Each record should be written out exactly as it stands.

=== DATASET RECORDS ===

(* ===== verification/WebRouter.v ===== *)
(** * WebRouter: which handler answers an HTTP request

    Models [router] and [upgrade_agent] of [crates/server/src/web/mod.rs]: the
    routes, with and without the embedded web application, and what each of
    them answers.

    Matching a request against the routes is [axum]'s, the class [Axum] with its
    documented laws.  The Sentry layers around the router observe requests and
    do not change responses. *)

From S2P Require Import Prelude Bytes Utf8 Packet Pairing Text Web WebProps.

(** ** Routes *)

(** A literal path, or a prefix followed by [{*path}]. *)
Inductive Pattern :=
| Exact (path : rstring)
| Wildcard (prefix : rstring).

Inductive Endpoint := UpgradeAgent | IndexPage | ManifestFile | ServiceWorkerFile | AssetFile.
Inductive Method := Get | Head | OtherMethod.

Abbreviation Route := (Pattern * Endpoint)%type.

#[export] Instance Pattern_eq_dec : EqDecision Pattern.
Proof. solve_decision. Defined.
#[export] Instance Endpoint_eq_dec : EqDecision Endpoint.
Proof. solve_decision. Defined.

(** [Router::new().route(..)]; [embedded_ui] is the Cargo feature. *)
Definition routes (embedded_ui : bool) : list Route :=
  (Exact (byte_string "/api/agent"), UpgradeAgent)
  :: if embedded_ui then
       [(Exact (byte_string "/"), IndexPage);
        (Exact (byte_string "/manifest.webmanifest"), ManifestFile);
        (Exact (byte_string "/service-worker.js"), ServiceWorkerFile);
        (Wildcard (byte_string "/assets/"), AssetFile)]
     else [].

(** ** Matching *)

(** Whether a pattern covers a path, and what its wildcard, which is never
    empty, captures. *)
Definition covers (p : Pattern) (path : rstring) : option (option rstring) :=
  match p with
  | Exact literal => if decide (path = literal) then Some None else None
  | Wildcard prefix =>
      if decide (take (length prefix) path = prefix ∧ length prefix < length path) then
        Some (Some (drop (length prefix) path))
      else None
  end.

Inductive Routed :=
| ToEndpoint (endpoint : Endpoint) (captured : option rstring)
| NoRoute
| WrongMethod
| BadCapture.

===

ANSWER:
(* ===== verification/WebRouter.v ===== *)
(** * WebRouter: which handler answers an HTTP request

    Models [router] and [upgrade_agent] of [crates/server/src/web/mod.rs]: the
    routes, with and without the embedded web application, and what each of
    them answers.

    Matching a request against the routes is [axum]'s, the class [Axum] with its
    documented laws.  The Sentry layers around the router observe requests and
    do not change responses. *)

From S2P Require Import Prelude Bytes Utf8 Packet Pairing Text Web WebProps.

(** ** Routes *)

(** A literal path, or a prefix followed by [{*path}]. *)
Inductive Pattern :=
| Exact (path : rstring)
| Wildcard (prefix : rstring).

Inductive Endpoint := UpgradeAgent | IndexPage | ManifestFile | ServiceWorkerFile | AssetFile.
Inductive Method := Get | Head | OtherMethod.

Abbreviation Route := (Pattern * Endpoint)%type.

#[export] Instance Pattern_eq_dec : EqDecision Pattern.
Proof. solve_decision. Defined.
#[export] Instance Endpoint_eq_dec : EqDecision Endpoint.
Proof. solve_decision. Defined.

(** [Router::new().route(..)]; [embedded_ui] is the Cargo feature. *)
Definition routes (embedded_ui : bool) : list Route :=
  (Exact (byte_string "/api/agent"), UpgradeAgent)
  :: if embedded_ui then
       [(Exact (byte_string "/"), IndexPage);
        (Exact (byte_string "/manifest.webmanifest"), ManifestFile);
        (Exact (byte_string "/service-worker.js"), ServiceWorkerFile);
        (Wildcard (byte_string "/assets/"), AssetFile)]
     else [].

(** ** Matching *)

(** Whether a pattern covers a path, and what its wildcard, which is never
    empty, captures. *)
Definition covers (p : Pattern) (path : rstring) : option (option rstring) :=
  match p with
  | Exact literal => if decide (path = literal) then Some None else None
  | Wildcard prefix =>
      if decide (take (length prefix) path = prefix ∧ length prefix < length path) then
        Some (Some (drop (length prefix) path))
      else None
  end.

Inductive Routed :=
| ToEndpoint (endpoint : Endpoint) (captured : option rstring)
| NoRoute
| WrongMethod
| BadCapture.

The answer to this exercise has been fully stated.